Your instructions
Look through the data for the string "intros". Copy every line where it is found.

Recorded information
==================================================
(** The recording method the switch of [StreamTelemetry] calls, if any. *)
Definition event_op (nodeName : string) (evt : pb.TelemetryEvent) : option win_op :=
  if pb.event_type evt =? pb.EVENT_TYPE_PAGE_FAULT then Some (OpRecord RPageFault nodeName)
  else if pb.event_type evt =? pb.EVENT_TYPE_CACHE_MISS then
    match pb.GetCacheMiss evt with
    | Some delta => Some (OpRecord (RCacheMiss (i64! delta)) nodeName)
    | None => None
    end
  else if pb.event_type evt =? pb.EVENT_TYPE_LOCK_CONTENTION then
    match pb.GetLockContention evt with
    | Some (_, duration) => Some (OpRecord (RLockContention duration) nodeName)
    | None => None
    end
  else if pb.event_type evt =? pb.EVENT_TYPE_CONTEXT_SWITCH then Some (OpRecord RCtxSwitch nodeName)
  else None.

(** The loop body of [StreamTelemetry]. *)
Definition ingest_event (tc tr : Time) (nodeName : string) (evt : pb.TelemetryEvent) (s : S) : option S :=
  if bool_decide (pb.workload_key evt = "") then Some s else
  let '(s, wp) := ps_GetOrCreate tc (pb.workload_key evt) s in
  match event_op nodeName evt with
  | Some op => ps_method wp tr op s
  | None => Some s
  end.

(** One batch, each event with its two clock readings; the ack echoes the batch
    time. *)
Fixpoint ingest_events (nodeName : string) (evts : list (Time * Time * pb.TelemetryEvent)) (s : S) : option S :=
  match evts with
  | [] => Some s
  | (tc, tr, evt) :: evts => s ← ingest_event tc tr nodeName evt s; ingest_events nodeName evts s
  end.

Definition ack (batch : pb.TelemetryBatch) : Z := pb.batch_timestamp_ns batch.

(** [clock i] gives the readings for the [i]-th event. *)
Definition ingest_batch (clock : nat -> Time * Time) (batch : pb.TelemetryBatch) (s : S) : option (S * Z) :=
  s ← ingest_events (pb.node_name batch) (imap (fun i evt => (clock i, evt)) (pb.events batch)) s;
  Some (s, ack batch).

(** [/api/simulate-events] and [/api/reset-profile], after the request is decoded.
    The first also marks its key for the autoscaler ([simulatedKeys]). *)
Record SimulateReq := mk_SimulateReq {
  sim_WorkloadKey : string; sim_NodeName : string; sim_PageFaults : Z; sim_CacheMisses : Z;
  sim_LockNs : Z; sim_CtxSwitches : Z }.

Definition simulate_events (tc tr : Time) (req : SimulateReq) (s : S) : option S :=
  let '(s, wp) := ps_GetOrCreate tc (sim_WorkloadKey req) s in
  ps_method wp tr (OpRecord (RBulk (sim_PageFaults req) (sim_CacheMisses req) (sim_CtxSwitches req)
                               (sim_LockNs req)) (sim_NodeName req)) s.

Definition markSimulated (key : string) (keys : gset string) : gset string := {[key]} ∪ keys.

Definition api_simulate_events (tc tr : Time) (req : SimulateReq) (keys : gset string) (s : S) :
  option (gset string * S) :=
  s' ← simulate_events tc tr req s; Some (markSimulated (sim_WorkloadKey req) keys, s').

Definition reset_profile (tc tr : Time) (key : string) (s : S) : option S :=
  let '(s, wp) := ps_GetOrCreate tc key s in ps_method wp tr OpReset s.

Record pb_RuntimeProfile := mk_pb_RuntimeProfile {
  pb_WorkloadKey : string; pb_PageFaultRate : f64; pb_CacheMissRate : f64;
  pb_LockContentionRatio : f64; pb_ContextSwitchRate : f64; pb_SampleCount : Z;
  pb_WindowStartNs : Z; pb_WindowEndNs : Z; pb_Confidence : Z }.

Definition profileToProto (p : RuntimeProfile) : pb_RuntimeProfile :=
  mk_pb_RuntimeProfile (WorkloadKey p) (PageFaultRate p) (CacheMissRate p) (LockContentionRatio p)
    (ContextSwitchRate p) (SampleCount p) (UnixNano (WindowStart p)) (UnixNano (WindowEnd p))
    (i32! (rp_Confidence p)).

(** The gRPC [QueryProfile]: an empty key is an error. *)
Definition grpc_QueryProfile (now : Time) (key : string) (s : S) : option (S * (pb_RuntimeProfile + string)) :=
  if bool_decide (key = "") then Some (s, inr "workload_key required") else
  '(s, p) ← ps_QueryProfile now key s; Some (s, inl (profileToProto p)).

(** [/api/profiles], and [decide] while it finds nothing hot: the profiles of the
    keys, in order, each queried at its time. *)
Fixpoint query_all (keys : list (string * Time)) (s : S) : option (S * list RuntimeProfile) :=
  match keys with
  | [] => Some (s, [])
  | (k, now) :: keys =>
      '(s, p) ← ps_QueryProfile now k s; '(s, ps) ← query_all keys s; Some (s, p :: ps)
  end.
End handlers.

(** ** Histories of the aggregator *)
Inductive request :=
  | Ingest (nodeName : string) (evt : pb.TelemetryEvent)
  | Simulate (req : SimulateReq)
  | ResetProfile (key : string)
  | Query (key : string).

(** A request with its clock readings. *)
Record timed_request := mk_timed { t_create : Time; t_run : Time; t_req : request }.

Section histories.
Context {S : Type} `{PS : ProfileStore S} `{!ProfileStoreLaws S}.

Definition serve (q : timed_request) (s : S) : option S :=
  match t_req q with
  | Ingest node evt => ingest_event (t_create q) (t_run q) node evt s
  | Simulate req => simulate_events (t_create q) (t_run q) req s
  | ResetProfile key => reset_profile (t_create q) (t_run q) key s
  | Query key => fst <$> grpc_QueryProfile (t_run q) key s
  end.

Fixpoint serve_all (qs : list timed_request) (s : S) : option S :=
  match qs with [] => Some s | q :: qs => s ← serve q s; serve_all qs s end.

Fixpoint chronological_requests (t : Time) (qs : list timed_request) (q : Time) : Prop :=
  match qs with
  | [] => t <= q
  | r :: qs => t <= t_create r <= t_run r /\ chronological_requests (t_run r) qs q
  end.

(** The window operation a request performs on the profile of [key]. *)
Definition request_op (key : string) (q : request) : option win_op :=
  match q with
  | Ingest node evt => if bool_decide (pb.workload_key evt = key) && negb (bool_decide (key = ""))
                       then event_op node evt else None
  | Simulate req => if bool_decide (sim_WorkloadKey req = key)
      then Some (OpRecord (RBulk (sim_PageFaults req) (sim_CacheMisses req) (sim_CtxSwitches req)
                             (sim_LockNs req)) (sim_NodeName req)) else None
  | ResetProfile k => if bool_decide (k = key) then Some OpReset else None
  | Query _ => None
  end.

(** The recordings for [key] since its last reset. *)
Definition request_log (key : string) (log : list (Time * counts)) (q : timed_request) : list (Time * counts) :=
  match request_op key (t_req q) with Some op => op_log (t_run q) op log | None => log end.

Definition key_log (key : string) (qs : list timed_request) (log : list (Time * counts)) : list (Time * counts) :=
  foldl (request_log key) log qs.

Definition request_nodes (key : string) (q : request) : gset string :=
  match request_op key q with Some op => op_nodes op | None => ∅ end.

Definition key_nodes (key : string) (qs : list timed_request) : gset string :=
  ⋃ ((fun q => request_nodes key (t_req q)) <$> qs).

(** Each key's window has seen exactly that key's recordings. *)
Record aggregator_inv (n : nat) (d : Duration) (lo now : Time)
  (logs : string -> list (Time * counts)) (nodes : string -> gset string) (s : S) : Prop := {
  ai_ok : ps_ok s;
  ai_config : ps_count s = Z.of_nat n /\ ps_duration s = d /\ 0 < Z.of_nat n < 2 ^ 63 - 1 /\ 0 < d < 2 ^ 63;
  ai_lo : lo <= now;
  ai_key : forall key, match ps_view s !! key with
    | None => logs key = [] /\ nodes key = ∅
    | Some wp => workloadKey wp = key /\ nodeLocations wp = nodes key
        /\ exists t, t <= now /\ window_inv n d lo t (logs key) wp
    end }.

Lemma window_inv_weaken n d lo lo' t log wp :
  lo' <= lo -> window_inv n d lo t log wp -> window_inv n d lo' t log wp.
Proof using.
  intros Hlo (gs & last & dropped & ? & ? & ? & ? & [H1 H2 H3]). exists gs, last, dropped.
  split; [done|]. split; [lia|]. split; [done|]. split; [done|]. constructor; try done.
  intros g Hg. pose proof (H2 g Hg). lia.
Qed.

(** [GetOrCreate] adds at most a fresh, empty window. *)
Lemma create_inv n d lo t tc logs nodes key s s' h :
  aggregator_inv n d lo t logs nodes s -> t <= tc -> ps_GetOrCreate tc key s = (s', h) ->
  aggregator_inv n d lo tc logs nodes s' /\ ps_holds s' h key /\ is_Some (ps_view s' !! key).
Proof.
  intros [Hok (Hn & Hd & Hn' & Hd') Hlo Hk] Ht E.
  destruct (get_or_create_law tc key s s' h Hok E) as (Hok' & Hh & [Hc1 Hc2] & Hv).
  split; [|split; [done|]].
  - constructor; [done|split_and!; try lia; congruence|lia|]. intros k. rewrite Hv.
    pose proof (Hk k) as Hkk. destruct (ps_view s !! key) as [w|] eqn:Ek.
    + destruct (ps_view s !! k); [|done]. destruct Hkk as (? & ? & t' & ? & ?).
      split; [done|]. split; [done|]. exists t'. split; [lia|done].
    + destruct (decide (k = key)) as [->|Hne].
      * rewrite Ek in Hkk. destruct Hkk as [-> ->]. rewrite lookup_insert_eq.
        split; [done|]. split; [done|]. exists tc. split; [lia|].
        apply (window_inv_weaken n d tc); [lia|]. rewrite Hn, Hd.
        rewrite <- (Nat2Z.id n) at 1. by apply window_inv_start.
      * rewrite lookup_insert_ne by done. destruct (ps_view s !! k); [|done].
        destruct Hkk as (? & ? & t' & ? & ?). split; [done|]. split; [done|].
        exists t'. split; [lia|done].
  - rewrite Hv. destruct (ps_view s !! key) eqn:Ek; [by rewrite Ek|by rewrite lookup_insert_eq].
Qed.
==================================================
Answer to this exercise
  intros Hlo (gs & last & dropped & ? & ? & ? & ? & [H1 H2 H3]). exists gs, last, dropped.
  intros g Hg. pose proof (H2 g Hg). lia.
  intros [Hok (Hn & Hd & Hn' & Hd') Hlo Hk] Ht E.
  - constructor; [done|split_and!; try lia; congruence|lia|]. intros k. rewrite Hv.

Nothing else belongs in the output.